Ok normale Graka nicht. Was sind nicht normale? Bzw gibt es nicht normale, die von der Größe her ähnlich sind? Gibt es nicht irgendwie a) normale Grafikkarten, die für normale PCs sind, Größe egal, solange man nen großen Tower hat b) Notebook- oder Platzsparkarten (wahrscheinlich mit anderem Anschluss, weil die wirklich sehr klein sein müssen c) Platzsparkarten für Mini-PCs (oder wie die heißen), dachte eigentlich sowas wäre im kommen mit HTPC oder Wohnzimmer-PC oder wie man es auch nennen will.

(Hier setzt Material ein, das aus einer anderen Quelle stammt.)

(* ===== verification/YfsFile.v ===== *)
(** Files in yfs_client.cc: reading and writing through the chain of inodes,
    attributes and the type tests. *)
From S2P Require Import Prelude ExtentServer ExtentCache YfsBlock.
Local Open Scope Z_scope.

(** struct fileinfo (struct dirinfo has its last three fields). *)
Record fileinfo := FileInfo { f_size : Z; f_atime : Z; f_mtime : Z; f_ctime : Z }.

(** buf.append(data + off, n), within a block. *)
Definition block_part (data : list Z) (off n : Z) : res (list Z) :=
  if (off <? 0) || (512 <? off + n) then Undef
  else Ret (slice (Z.to_nat off) (Z.to_nat n) data).

(** memcpy(data + off, src, n), within a block. *)
Definition block_copy (data : list Z) (off : Z) (src : list Z) (n : Z) : res (list Z) :=
  if (off <? 0) || (512 <? off + n) || (Z.of_nat (length src) <? n) then Undef
  else Ret (splice (Z.to_nat off) (take (Z.to_nat n) src) data).

Section ops.
Context {S : Type} `{BlockStore S}.
Context (time : nat → Z) (junk : list Z).
(** Fuel for each loop: the search for a free block, the blocks skipped, the
    blocks transferred, the inodes of a directory. *)
Context (fuel : nat).

Abbreviation Y := (ST (yfs S)).
Abbreviation time0 := (time0 time).
Abbreviation y_put_add := (y_put_add fuel).

(** ** Type tests and attributes *)
Definition has_mode (m : Z) (ino : Z) : Y bool :=
  lc_acquire ino;;
  '(ret, buf) ← safe_get ino junk ino;
  lc_release ino;;
  mret (if negb (ret =? y_OK) then false else i_mode buf =? m).

Definition isfile (ino : Z) : Y bool := has_mode 1 ino.
Definition isdir (ino : Z) : Y bool := has_mode 0 ino.

(** issym returns early without giving the lock back. *)
Definition issym (ino : Z) : Y bool :=
  lc_acquire ino;;
  '(ret, buf) ← y_get ino junk;
  if negb (ret =? y_OK) then mret false
  else lc_release ino;; mret (i_mode buf =? 2).

Definition info_of (buf : list Z) : fileinfo :=
  FileInfo (i_size buf) (i_atime buf) (i_mtime buf) (i_ctime buf).

Definition getfile (ino : Z) (fin : fileinfo) : Y (Z * fileinfo) :=
  lc_acquire ino;;
  '(ret, buf) ← safe_get ino junk ino;
  lc_release ino;;
  mret (if ret =? y_NOENT then (y_NOENT, fin)
        else if negb (ret =? y_OK) then (y_IOERR, fin) else (y_OK, info_of buf)).

Definition getdir (ino : Z) (din : Z * Z * Z) : Y (Z * (Z * Z * Z)) :=
  lc_acquire ino;;
  '(ret, buf) ← safe_get ino junk ino;
  lc_release ino;;
  mret (if ret =? y_NOENT then (y_NOENT, din)
        else if negb (ret =? y_OK) then (y_IOERR, din)
        else (y_OK, (i_atime buf, i_mtime buf, i_ctime buf))).

(** ** Reading *)

(** "touch the data block": the inode and the index of the block to read, after
    following the chain past the sixteenth; [None] at the end of the file. *)
Definition touch_read (ino : Z) (inode_buf : list Z) (index : Z) : Y (option (list Z * Z)) :=
  r ← (if INODE_DIRECT_BLOCK_NUM <=? index then
         if negb (i_next inode_buf =? 0) then
           '(_, b) ← safe_get (i_next inode_buf) inode_buf ino; mret (Some (b, 0))
         else mret None
       else mret (Some (inode_buf, index)));
  match r with
  | None => mret None
  | Some (inode_buf, index) =>
      if direct_block index inode_buf =? 0 then mret None else mret (Some (inode_buf, index))
  end.

(** The first loop: skip whole blocks.  [None] is a return with OK and no data. *)
Fixpoint read_skip (n : nat) (ino : Z) (inode_buf : list Z) (index off filesize : Z)
    : Y (option (list Z * Z * Z * Z)) :=
  match n with
  | O => st_fuel
  | Datatypes.S n =>
      r ← touch_read ino inode_buf index;
      match r with
      | None => mret None
      | Some (inode_buf, index) =>
          if BSIZE <=? off then
            if BSIZE <=? filesize
            then read_skip n ino inode_buf (index + 1) (off - BSIZE) (filesize - BSIZE)
            else mret None
          else mret (Some (inode_buf, index, off, filesize))
      end
  end.

(** The second loop: append the data.  The two branches of the source differ
    only in which of [size] and [filesize] ends the transfer. *)
Fixpoint read_loop (n : nat) (ino : Z) (inode_buf : list Z) (index off filesize size : Z)
    (data_buf buf : list Z) : Y (list Z) :=
  match n with
  | O => st_fuel
  | Datatypes.S n =>
      r ← touch_read ino inode_buf index;
      match r with
      | None => mret buf
      | Some (inode_buf, index) =>
          let left := if size <=? filesize then size else filesize in
          '(_, data_buf) ← safe_get (direct_block index inode_buf) data_buf ino;
          if left <=? u64 (BSIZE - off) then
            part ← st_lift (block_part data_buf off left);
            mret (buf ++ part)
          else
            part ← st_lift (block_part data_buf off (BSIZE - off));
            read_loop n ino inode_buf (index + 1) 0 (u64 (filesize - (BSIZE - off)))
              (u64 (size - (BSIZE - off))) data_buf (buf ++ part)
      end
  end.

Definition inner_read (ino size off : Z) : Y (Z * list Z) :=
  if size =? 0 then mret (y_OK, [])
  else
    '(ret, inode_buf) ← safe_get ino junk ino;
    if ret =? y_NOENT then mret (y_NOENT, [])
    else
      t ← time0;
      let inode_buf := set_atime t inode_buf in
      ret ← safe_put ino inode_buf ino;
      if negb (ret =? y_OK) then mret (y_IOERR, [])
      else
        r ← read_skip fuel ino inode_buf 0 off (i_size inode_buf);
        match r with
        | None => mret (y_OK, [])
        | Some (inode_buf, index, off, filesize) =>
            buf ← read_loop fuel ino inode_buf index off filesize size junk [];
            mret (y_OK, buf)
        end.

(** ** Writing *)

(** The next inode of the chain, created when it is missing.  The first loop of
    inner_write checks the results of the two puts, the second does not. *)
Definition next_inode_block (checked : bool) (ino target : Z) (inode_buf : list Z)
    : Y (option (Z * list Z)) :=
  r ← (if i_next inode_buf =? 0 then
         '(ret, tmp) ← y_put_add 0 (set_mode 1 zero_block);
         if checked && negb (ret =? y_OK) then mret None
         else
           let inode_buf := set_next tmp inode_buf in
           ret ← safe_put target inode_buf ino;
           if checked && negb (ret =? y_OK) then mret None else mret (Some inode_buf)
       else mret (Some inode_buf));
  match r with
  | None => mret None
  | Some inode_buf =>
      let target := i_next inode_buf in
      '(_, inode_buf) ← safe_get target inode_buf ino;
      mret (Some (target, inode_buf))
  end.

(** A missing direct block is created; a block past the old end is zeroed. *)
Definition touch_block (ino target : Z) (inode_buf : list Z) (index filesize : Z) : Y (list Z) :=
  inode_buf ← (if direct_block index inode_buf =? 0 then
                 '(_, tmp) ← y_put_add 0 zero_block;
                 let inode_buf := set_direct_block index tmp inode_buf in
                 safe_put target inode_buf ino;;
                 mret inode_buf
               else mret inode_buf);
  (if filesize <? 0 then
     safe_put (direct_block index inode_buf) zero_block ino;; mret tt
   else mret tt);;
  mret inode_buf.

(** "touch the data block" of inner_write: inode number, inode and index of the
    block to write. *)
Definition touch_write (checked : bool) (ino target : Z) (inode_buf : list Z) (index filesize : Z)
    : Y (option (Z * list Z * Z)) :=
  r ← (if INODE_DIRECT_BLOCK_NUM <=? index then
         r ← next_inode_block checked ino target inode_buf;
         mret ((λ p, (p, 0)) <$> r)
       else mret (Some (target, inode_buf, index)));
  match r with
  | None => mret None
  | Some (target, inode_buf, index) =>
      inode_buf ← touch_block ino target inode_buf index filesize;
      mret (Some (target, inode_buf, index))
  end.

Fixpoint write_skip (n : nat) (ino target : Z) (inode_buf : list Z) (index off filesize : Z)
    : Y (option (Z * list Z * Z * Z * Z)) :=
  match n with
  | O => st_fuel
  | Datatypes.S n =>
      r ← touch_write true ino target inode_buf index filesize;
      match r with
      | None => mret None
      | Some (target, inode_buf, index) =>
          if BSIZE <=? off
          then write_skip n ino target inode_buf (index + 1) (off - BSIZE) (s64 (filesize - BSIZE))
          else mret (Some (target, inode_buf, index, off, filesize))
      end
  end.

Fixpoint write_loop (n : nat) (ino target : Z) (inode_buf : list Z) (index off filesize : Z)
    (data_buf buf : list Z) (size : Z) : Y unit :=
  match n with
  | O => st_fuel
  | Datatypes.S n =>
      r ← touch_write false ino target inode_buf index filesize;
      match r with
      | None => mret tt
      | Some (target, inode_buf, index) =>
          '(_, data_buf) ← safe_get (direct_block index inode_buf) data_buf ino;
          let n' := if size <=? u64 (BSIZE - off) then size else BSIZE - off in
          data_buf ← st_lift (block_copy data_buf off buf n');
          safe_put (direct_block index inode_buf) data_buf ino;;
          if size <=? u64 (BSIZE - off) then mret tt
          else write_loop n ino target inode_buf (index + 1) 0 (s64 (filesize - (BSIZE - off)))
                 data_buf (drop (Z.to_nat (BSIZE - off)) buf) (size - (BSIZE - off))
      end
  end.

(** The size is given back unchanged, so it is not part of the result. *)
Definition inner_write (ino : Z) (buf : list Z) (size off : Z) : Y Z :=
  '(ret, inode_buf) ← safe_get ino junk ino;
  if ret =? y_NOENT then mret y_NOENT
  else
    t1 ← time0;
    t2 ← time0;
    let inode_buf := set_mtime t2 (set_atime t1 inode_buf) in
    ret ← safe_put ino inode_buf ino;
    if negb (ret =? y_OK) then mret y_IOERR
    else
      let filesize := s64 (i_size inode_buf) in
      let end_ := u64 (off + size) in
      let new_filesize := if end_ <? u64 filesize then u64 filesize else end_ in
      r ← write_skip fuel ino ino inode_buf 0 off filesize;
      match r with
      | None => mret y_IOERR
      | Some (target, inode_buf, index, off, filesize) =>
          write_loop fuel ino target inode_buf index off filesize junk buf size;;
          '(_, inode_buf) ← safe_get ino inode_buf ino;
          safe_put ino (set_size new_filesize inode_buf) ino;;
          mret y_OK
      end.

(** ** The operations with the lock of the file *)
Definition read (ino size off : Z) : Y (Z * list Z) :=
  lc_acquire ino;; r ← inner_read ino size off; lc_release ino;; mret r.

Definition write (ino : Z) (buf : list Z) (size off : Z) : Y Z :=
  lc_acquire ino;; r ← inner_write ino buf size off; lc_release ino;; mret r.

(** setattr writes the inode it read before the resize, with the new times and
    size. *)
Definition setattr (ino to_set : Z) (info : fileinfo) : Y Z :=
  lc_acquire ino;;
  '(_, buf) ← safe_get ino junk ino;
  let buf := set_ctime (f_ctime info) (set_mtime (f_mtime info) (set_atime (f_atime info) buf)) in
  buf ← (if negb (to_set =? 0) then
           inner_write ino buf 0 (s64 (f_size info));;
           mret (set_size (f_size info) buf)
         else mret buf);
  ret ← safe_put ino buf ino;
  lc_release ino;;
  mret (if negb (ret =? y_OK) then y_IOERR else y_OK).

Definition readlink (ino : Z) : Y (Z * list Z) :=
  lc_acquire ino;;
  '(ret, buf) ← safe_get ino junk ino;
  r ← (if ret =? y_NOENT then mret (y_NOENT, [])
       else if negb (ret =? y_OK) then mret (y_IOERR, [])
       else inner_read ino (i_size buf) 0);
  lc_release ino;;
  mret r.
End ops.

Früher war ein PC nur zum arbeiten, heute soll er schön aussehen, oder klein sein oder beides, da dachte ich für diese Entwicklung gibt es spezielle Karten.
:'(

Ich muss nämlich sagen: Neue Graka, neues Netzteil, PCIe Riser Card, Arbeitsaufwand ist mir zu viel für einen PC, der nur gelegentlich mal zum Spielen benutzt werden würde.
Dann doch lieber gar nicht spielen und für 200 Euro was anderes schönes machen 

Und noch ne Änderung: ACH ist "low profile" das, wonach ich gucken muss? DAS war doch in erster Linie meine Frage. Wieso würdest du das nicht machen?! Stürzt er mir dann alle 5 Minuten ab?


----------



## fuddles (6. August 2010)

*AW: Acer Aspire X1300 Grafik aufrüsten?*

Habe dir 2 Karten oben reineditiert. Sind sogenannte Low Profile Karten die niedriger und extra für HTCPs gedacht sind.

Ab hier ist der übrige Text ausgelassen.